WHAT TO WORK ON => Reproduce the full set of records verbatim.

MATERIAL FOR THIS TASK =>
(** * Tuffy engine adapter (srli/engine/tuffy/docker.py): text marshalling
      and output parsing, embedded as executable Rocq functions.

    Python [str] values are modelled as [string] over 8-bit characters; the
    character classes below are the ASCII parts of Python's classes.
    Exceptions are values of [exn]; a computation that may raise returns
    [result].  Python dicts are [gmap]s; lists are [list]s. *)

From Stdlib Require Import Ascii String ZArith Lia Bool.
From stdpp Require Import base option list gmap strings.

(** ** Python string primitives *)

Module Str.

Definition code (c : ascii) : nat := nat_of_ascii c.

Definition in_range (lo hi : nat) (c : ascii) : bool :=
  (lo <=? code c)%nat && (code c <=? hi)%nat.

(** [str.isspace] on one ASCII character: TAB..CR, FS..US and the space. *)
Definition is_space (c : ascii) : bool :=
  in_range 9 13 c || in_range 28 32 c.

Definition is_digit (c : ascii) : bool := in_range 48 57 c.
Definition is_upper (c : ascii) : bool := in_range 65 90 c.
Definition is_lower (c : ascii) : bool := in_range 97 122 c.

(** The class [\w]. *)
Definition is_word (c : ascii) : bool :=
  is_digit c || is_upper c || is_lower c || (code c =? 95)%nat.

EXERCISE SOLUTION =>
(** * Tuffy engine adapter (srli/engine/tuffy/docker.py): text marshalling
      and output parsing, embedded as executable Rocq functions.

    Python [str] values are modelled as [string] over 8-bit characters; the
    character classes below are the ASCII parts of Python's classes.
    Exceptions are values of [exn]; a computation that may raise returns
    [result].  Python dicts are [gmap]s; lists are [list]s. *)

From Stdlib Require Import Ascii String ZArith Lia Bool.
From stdpp Require Import base option list gmap strings.

(** ** Python string primitives *)

Module Str.

Definition code (c : ascii) : nat := nat_of_ascii c.

Definition in_range (lo hi : nat) (c : ascii) : bool :=
  (lo <=? code c)%nat && (code c <=? hi)%nat.

(** [str.isspace] on one ASCII character: TAB..CR, FS..US and the space. *)
Definition is_space (c : ascii) : bool :=
  in_range 9 13 c || in_range 28 32 c.

Definition is_digit (c : ascii) : bool := in_range 48 57 c.
Definition is_upper (c : ascii) : bool := in_range 65 90 c.
Definition is_lower (c : ascii) : bool := in_range 97 122 c.

(** The class [\w]. *)
Definition is_word (c : ascii) : bool :=
  is_digit c || is_upper c || is_lower c || (code c =? 95)%nat.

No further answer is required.